The new molecules are claimed to be synthetic derivatives of a natural product called UDP-Galactose and obstruct the activity of a group of enzymes named glycosyltransferases. Glycosyltransferases are believed to be used by biological cells to convert simple sugars into extended sugar chains and branched structures.
The discoveries could result in noteworthy therapeutic progress in the treatment of cancer, inflammation and infection. Several biological cells counting cancer cells and bacterial cells are said to be accurately covered by a coating of sugar. This sugar coating may impact the way cells interact with their environment and with each other.
Lead author Dr Gerd Wagner of UEA, commented, “This exciting discovery of a potent enzyme inhibitor with a completely new mechanism of action has considerable therapeutic potential in cancer, inflammation and infection.”
The expert added, “Our results also provide a general strategy for how to design and improve such inhibitors in the future. The ‘snapshots’ we have taken of one of these enzymes, together with the new inhibitor itself, can provide very valuable guidance for the development of new anti-cancer and anti-infective drug candidates.”
For instance, when a cancer transmits through the body or a bacterium penetrates its human host, several of the contacts the rogue cells make with other cells are supposedly via these sugars on their cell surface.
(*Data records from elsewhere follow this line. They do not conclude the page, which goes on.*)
(** X15 on the queue of two items with a processor that succeeds: three
    firings of the timer. *)
Lemma ticks_drain_witness :
  (keyed working_queue /\ distinct_keys working_queue /\
   processors working_queue = [fun _ => Fulfilled true] /\
   (forall item : QueueItem string,
       (fun _ : QueueItem string => Fulfilled true) item = Fulfilled true)) /\
  fst (ticks 3 "messages" working_queue)
  = snd (processRounds (Nat.min 3 (length (availableItems working_queue)))
           working_queue).
Proof.
  assert (H1 : keyed working_queue).
  { intros k it H. cbn in H. destruct H as [H|[H|[]]]; now inversion H. }
  assert (H2 : distinct_keys working_queue)
    by (apply distinct_NoDup; reflexivity).
  assert (H3 : processors working_queue = [fun _ => Fulfilled true])
    by reflexivity.
  assert (H4 : forall item : QueueItem string,
             (fun _ : QueueItem string => Fulfilled true) item = Fulfilled true)
    by reflexivity.
  split; [auto|].
  exact (proj1 (ticks_drain "messages" working_queue _ [] 3 H1 H2 H3 H4)).
Defined.

(** X16 on a queue whose one item is in flight. *)
Lemma tick_warns_when_all_in_flight_witness :
  peek (core one_in_flight) = None /\
  tick "jobs" (core one_in_flight)
  = (core one_in_flight,
     [(WARN, "Failed to process a message from queue jobs")]).
Proof.
  assert (H : peek (core one_in_flight) = None) by reflexivity.
  split; [exact H|].
  exact (proj1 (tick_warns_when_all_in_flight "jobs" (core one_in_flight) H)).
Defined.




(** X20 on a registry of one queue, on a disk that can be written. *)
Lemma saveAllQueues_with_storage_witness :
  stored_in "data" stored_manager /\
  fst (saveAllQueues stored_manager emptyFS)
  = (if forallb (fun p => usable p emptyFS)
          (map (storagePath "data") (listQueues stored_manager))
     then Fulfilled tt else Rejected "EIO").
Proof.
  assert (H : stored_in "data" stored_manager).
  { intros name q Hin. cbn in Hin. destruct Hin as [Hin|[]].
    now inversion Hin. }
  split; [exact H|].
  exact (proj1 (saveAllQueues_with_storage "data" stored_manager emptyFS H)).
Defined.
(** C6.  [WorkingFormat.to_raw_format] rebuilds every mapping that is
    not tagged "Path" as a plain [dict], also the hash-carrying mappings
    that [RawFormat.to_working_format] returns so that they can be held
    by sets, and a plain [dict] cannot be put in a set: on a set or
    frozenset that holds such a mapping it raises [TypeError] in the
    place of keeping the set.  The set below is what Object -> Raw ->
    Working makes of [{Widget(n=3)}]; a set of mappings tagged "Path" is
    kept, its elements becoming paths. *)
Theorem set_of_hash_carrying_mappings_is_not_kept :
  ObjFormat.to_raw_format Sample.env (VSet [widget3]) = Ok (VSet [widget3_mapping])
  /\ RawFormat.to_working_format Sample.env (VSet [widget3_mapping])
     = Ok (VSet [widget3_mapping])
  /\ hashable Sample.env widget3_mapping = true
  /\ WorkingFormat.to_raw_format Sample.env (VSet [widget3_mapping])
     = Raise TypeError
  /\ WorkingFormat.to_raw_format Sample.env (VFrozenset [widget3_mapping])
     = Raise TypeError
  /\ WorkingFormat.to_raw_format Sample.env (VList [widget3_mapping])
     = Ok (VList [plain widget3_mapping])
  /\ WorkingFormat.to_raw_format Sample.env
       (VSet [path_mapping Sample.env (lit "/x/y")])
     = Ok (VSet [VPath (lit "/x/y")])
  /\ (forall E l h d,
        In (VDict h d) l -> tag_is s_Path d = false ->
        raises (WorkingFormat.to_raw_format E (VSet l))
        /\ raises (WorkingFormat.to_raw_format E (VFrozenset l))
        /\ ((forall y, In y l -> exists y', WorkingFormat.to_raw_format E y = Ok y') ->
            WorkingFormat.to_raw_format E (VSet l) = Raise TypeError
            /\ WorkingFormat.to_raw_format E (VFrozenset l) = Raise TypeError)).
Proof.
  split; [reflexivity|]. split; [reflexivity|]. split; [reflexivity|].
  split; [reflexivity|]. split; [reflexivity|]. split; [reflexivity|].
  split; [reflexivity|].
  intros E l h d Hin Htag. unfold WorkingFormat.to_raw_format.
  assert (Hx : WorkingFormat.to_raw_format_walk E (VDict h d)
               = bind (map_items (WorkingFormat.to_raw_format_walk E) d)
                   (fun d' => Ok (VDict false d')))
    by (simpl; now rewrite Htag).
  destruct (map_items (WorkingFormat.to_raw_format_walk E) d) as [d'|e] eqn:Hd.
  - cbn [bind] in Hx.
    destruct (set_of_map_unhashable E _ l _ (VDict false d') Hin Hx eq_refl)
      as [Hr Hexact].
    simpl. split; [now apply raises_bind|]. split; [now apply raises_bind|].
    intros Hall. now rewrite (Hexact Hall).
  - cbn [bind] in Hx.
    assert (Hr : raises (set_of_map E (WorkingFormat.to_raw_format_walk E) l)).
    { apply set_of_map_raises with (VDict h d); [exact Hin|].
      exists e. exact Hx. }
    simpl. split; [now apply raises_bind|]. split; [now apply raises_bind|].
    intros Hall. exfalso. destruct (Hall _ Hin) as [y' Hy']. congruence.
Qed.
(** An element with the fields that import does not read blanked: the
    parent of every element, the geometry of an edge, the terminals of a
    vertex. *)
Definition imported_fields (cellData : GraphCell) : GraphCell :=
  {| id := id cellData; type := type cellData; value := value cellData;
     geometry := match type cellData with
                 | vertex => geometry cellData
                 | edge => zero_geometry
                 end;
     style := style cellData;
     source := match type cellData with
               | edge => source cellData
               | vertex => None
               end;
     target := match type cellData with
               | edge => target cellData
               | vertex => None
               end;
     parent := None |}.

(** The root-level cells that export lists. *)
Definition exported_kind (c : handle * mxCell) : bool :=
  isEdge (snd c) || isVertex (snd c).

(** Pass 2 creates an edge for the element. *)
Definition connected (g : mxGraph) (idMap : IdMap) (cellData : GraphCell)
    : bool :=
  match edge_terminals g idMap cellData with
  | Some _ => true
  | None => false
  end.
Lemma empty_solver_command_uses_registry_witness :
  value_with_source empty_command_config "solver_command"
    = (Some (VStr ""), command_line)
  /\ resolved_solver_command sample_registry sample_shlex sample_format
       empty_command_config no_logs
     = (Return ["yices-smt2"; "--smt2-model-format"], no_logs).
Proof.
  split; [vm_compute; reflexivity|].
  refine (eq_trans
            (proj2 (empty_solver_command_uses_registry sample_registry
                      sample_shlex sample_format empty_command_config no_logs _))
            _).
  - right. vm_compute. reflexivity.
  - vm_compute. reflexivity.
Defined.

(** ** Building a layer *)

Lemma split_ws_word (t : string) :
  t <> "" -> no_space t -> PyStr.split_ws t = [t].
Proof.
  unfold no_space. induction t as [|c t IH]; intros Hne Hns; [contradiction|].
  simpl in Hns. apply andb_true_iff in Hns as [Hc Ht].
  apply negb_true_iff in Hc. simpl. rewrite Hc.
  destruct t as [|c' t]; [reflexivity|].
  assert (Hc' : PyStr.is_space c' = false).
  { simpl in Ht. apply andb_true_iff in Ht as [Hc' _].
    apply negb_true_iff in Hc'. exact Hc'. }
  rewrite Hc'. rewrite IH; [reflexivity | discriminate | exact Ht].
Qed.

Lemma split_ws_cons (x : ascii) (s : string) :
  PyStr.split_ws (String x s) =
  if PyStr.is_space x then PyStr.split_ws s
  else match s with
       | EmptyString => [String x EmptyString]
       | String c' _ =>
           if PyStr.is_space c' then String x EmptyString :: PyStr.split_ws s
           else match PyStr.split_ws s with
                | w :: ws => String x w :: ws
                | [] => [String x EmptyString]
                end
       end.
Proof. reflexivity. Qed.

Lemma split_ws_nonempty (y : ascii) (a : string) :
  PyStr.is_space y = false -> PyStr.split_ws (String y a) <> [].
Proof.
  intros Hy. rewrite split_ws_cons, Hy.
  destruct a as [|z a]; [discriminate|].
  destruct (PyStr.is_space z); [discriminate|].
  destruct (PyStr.split_ws (String z a)); discriminate.
Qed.
Lemma dropBall_run (e : Env) (encryptedScore : externalEuint32) (inputProof : list Z)
    (s : State) (l : list Event) :
  dropBall e encryptedScore inputProof s l =
    let p := player_at s (msg_sender e) in
    if 0 <? availableTurns p then
      match FHE_fromExternal (msg_sender e) encryptedScore inputProof with
      | Some score =>
          if gamesPlayed p + 1 <=? MAX_UINT256 then
            Ok (tt, dropped e score s,
                l ++ [GamePlayed (msg_sender e) (availableTurns p - 1)]
                  ++ [ScoreUpdated (msg_sender e) (gamesPlayed p + 1)])
          else Err (Panic 0x11)
      | None => Err InvalidProof
      end
    else Err (Revert "No turns available").
Proof.
  unfold dropBall, dropped, played_record, bind, sload, sstore, lift, get, modify,
    emit, require, ret, fail, checked_add, checked_sub; cbn.
  destruct (0 <? availableTurns _) eqn:Hpos; [|reflexivity].
  apply Z.ltb_lt in Hpos.
  assert (Hsub : (1 <=? availableTurns (player_at s (msg_sender e))) = true)
    by (apply Z.leb_le; lia).
  cbn. destruct (FHE_fromExternal _ _ _) as [score|]; [|reflexivity]. cbn.
  rewrite !player_at_insert_eq; cbn. rewrite Hsub. cbn.
  rewrite !player_at_insert_eq; cbn.
  destruct (_ + 1 <=? MAX_UINT256); [|reflexivity].
  storage_simpl. now rewrite <- !app_assoc.
Qed.

Lemma withdraw_run (e : Env) (s : State) (l : list Event) :
  withdraw e s l =
    if msg_sender e =? owner s then
      if 0 <? balance s then
        if accepts_ether (owner s) then
          Ok (tt, set_balance (balance s - balance s) s,
              l ++ [Withdrawal (owner s) (balance s)])
        else Err TransferFailed
      else Err (Revert "No balance to withdraw")
    else Err (Revert "Only owner can call this function").
Proof.
  unfold withdraw, onlyOwner, bind, get, modify, emit, require, ret, fail; cbn.
  destruct (msg_sender e =? owner s); [|reflexivity]. cbn.
  destruct (0 <? balance s); [|reflexivity]. cbn.
  destruct (accepts_ether (owner s)); reflexivity.
Qed.

Lemma transferOwnership_run (e : Env) (newOwner : address) (s : State) (l : list Event) :
  transferOwnership e newOwner s l =
    if msg_sender e =? owner s then
      if newOwner =? 0 then Err (Revert "Invalid new owner address")
      else Ok (tt, set_owner newOwner s, l)
    else Err (Revert "Only owner can call this function").
Proof.
  unfold transferOwnership, onlyOwner, bind, get, modify, require, ret, fail; cbn.
  destruct (msg_sender e =? owner s); [|reflexivity]. cbn.
  destruct (newOwner =? 0); reflexivity.
Qed.

End Summaries.

(** ** Transactions *)

Section Transactions.
Context {chain : Chain}.

Lemma transact_rejected (s : State) (tx : Tx) :
  failure (transact s tx) <> None ->
  post (transact s tx) = s /\ logs (transact s tx) = [].
Proof.
  unfold transact.
  destruct (dispatch (tx_env tx) (tx_call tx) s []) as [[[u s'] l']|f]; simpl.
  - congruence.
  - auto.
Qed.
(** * Raw Materials Manager: stock, formulas and production runs

    A shallow embedding of the data-access logic of
    [raw_materials_manager.py]: the four SQLite tables, the statements that
    the Stock, Products and Production pages run against them, and the
    arithmetic of the production page ([kilos * (perc / 100.0)] and the
    sufficiency test [available + 1e-9 < required_kg]).

    The widgets are left out; what a dialog hands to a handler (the text of
    an entry after [.strip()], the value of [float(...)], the answer to
    [askyesno]) is an argument of the handler's model, and what the handler
    reports in a message box is its result.

    Quantities are Python floats stored in REAL columns.  The development is
    written once over a small interface of the arithmetic the program uses
    and is read at two instances: [binary64], IEEE 754 double precision as
    Python and SQLite compute it, and [rational], the rationals, which is what
    the program's arithmetic approximates. *)

From Stdlib Require Import Floats QArith Qcanon ZArith String Ascii List Bool Lia Lqa.
Import ListNotations.

Set Implicit Arguments.
Set Warnings "-inexact-float".

(** ** Arithmetic *)

Declare Scope num_scope.
Delimit Scope num_scope with num.

(** The operations and literals of the source: [+], [-], [*], [/], [<],
    [<=], and the constants [0.0], [2], [100.0] and [1e-9]. *)
Class Arith (num : Type) : Type := {
  nadd : num -> num -> num;
  nsub : num -> num -> num;
  nmul : num -> num -> num;
  ndiv : num -> num -> num;
  nltb : num -> num -> bool;
  nleb : num -> num -> bool;
  zero : num;
  two : num;
  hundred : num;
  epsilon : num
}.

Infix "+" := nadd : num_scope.
Infix "-" := nsub : num_scope.
Infix "*" := nmul : num_scope.
Infix "/" := ndiv : num_scope.
Infix "<?" := nltb : num_scope.
Infix "<=?" := nleb : num_scope.

(** Python's [float] and SQLite's REAL: IEEE 754 binary64, rounding to
    nearest, ties to even.  (SQLite stores a NaN as NULL, which the columns
    refuse; no statement below concerns a NaN.) *)
#[export] Instance binary64 : Arith float := {
  nadd := PrimFloat.add;
  nsub := PrimFloat.sub;
  nmul := PrimFloat.mul;
  ndiv := PrimFloat.div;
  nltb := PrimFloat.ltb;
  nleb := PrimFloat.leb;
  zero := 0%float;
  two := 2%float;
  hundred := 100%float;
  epsilon := 1e-9%float
}.

Definition Qcltb (a b : Qc) : bool :=
  match (a ?= b)%Qc with Lt => true | _ => false end.



(** ** Results of a handler *)

Inductive error (num : Type) : Type :=
| NoSelection
| InvalidArgument
| DuplicateKey
| NotFound
| InsufficientStock (shortages : list (string * num * num)).

Arguments NoSelection {num}.
Arguments InvalidArgument {num}.
Arguments DuplicateKey {num}.
Arguments NotFound {num}.

Inductive result (num A : Type) : Type :=
| Ok (a : A)
| Err (e : error num).

Arguments Ok {num A} a.
Arguments Err {num A} e.

(** ** The database *)

Section Store.

Context {num : Type} {A : Arith num}.
Local Open Scope string_scope.
Local Open Scope list_scope.
Local Open Scope num_scope.

(** Rows of [ingredients], [products], [product_ingredients] and
    [productions], with the columns of [init_db]. *)
Record ingredient : Type := {
  ing_id : Z;
  ing_name : string;
  qty_kg : num;
  supplier : string
}.

Record product : Type := {
  prod_id : Z;
  prod_name : string
}.

Record product_ingredient : Type := {
  pi_id : Z;
  pi_product_id : Z;
  ingredient_name : string;
  percentage : num
}.

Record production : Type := {
  production_id : Z;
  product_id : Z;
  product_name : string;
  kilos_produced : num;
  produced_at : string;
  batch_number : string
}.

Record db : Type := {
  ingredients : list ingredient;
  products : list product;
  product_ingredients : list product_ingredient;
  productions : list production
}.

Definition set_ingredients (d : db) (l : list ingredient) : db :=
  {| ingredients := l; products := products d;
     product_ingredients := product_ingredients d; productions := productions d |}.

Definition set_productions (d : db) (l : list production) : db :=
  {| ingredients := ingredients d; products := products d;
     product_ingredients := product_ingredients d; productions := l |}.

(** The rowid SQLite gives to a row inserted into an [INTEGER PRIMARY KEY]
    table without an explicit id: one more than the largest in use, 1 in an
    empty table. *)
Definition next_rowid (ids : list Z) : Z :=
  fold_right Z.max 0%Z ids + 1.

(** [MAX_ROWS]: the number of ingredient rows of the product editor. *)
Definition MAX_ROWS : nat := 30.

(** *** Queries *)

(** [SELECT qty_kg FROM ingredients WHERE name=?] and [fetchone].  The
    column has the default BINARY collation: names are compared byte by
    byte. *)
Definition select_qty (d : db) (name : string) : option num :=
  option_map qty_kg (find (fun r => ing_name r =? name) (ingredients d)).

(** [available = row[0] if row else 0.0] *)
Definition available (d : db) (ing : string) : num :=
  match select_qty d ing with
  | Some q => q
  | None => zero
  end.

(** The dictionary [avail] of [check_requirements], filled by
    [avail[name] = qty] over [SELECT name, qty_kg FROM ingredients]. *)
Definition dict : Type := string -> option num.

Definition dict_set (m : dict) (k : string) (v : num) : dict :=
  fun k' => if k' =? k then Some v else m k'.

Definition avail_of (d : db) : dict :=
  fold_left (fun m r => dict_set m (ing_name r) (qty_kg r)) (ingredients d)
            (fun _ => None).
To develop the complex sugar structures that adorn their surface, cells depend on gylcosyltransferases to attach individual sugar building blocks together.
The UEA study authors have discovered that synthetic UDP-Galactose derivatives obstruct these enzymes efficiently. These molecules can thus likely be used to obstruct with injurious biological processes like cancer metastasis and bacterial infection.
The study was published online by the Journal Nature Chemical Biology.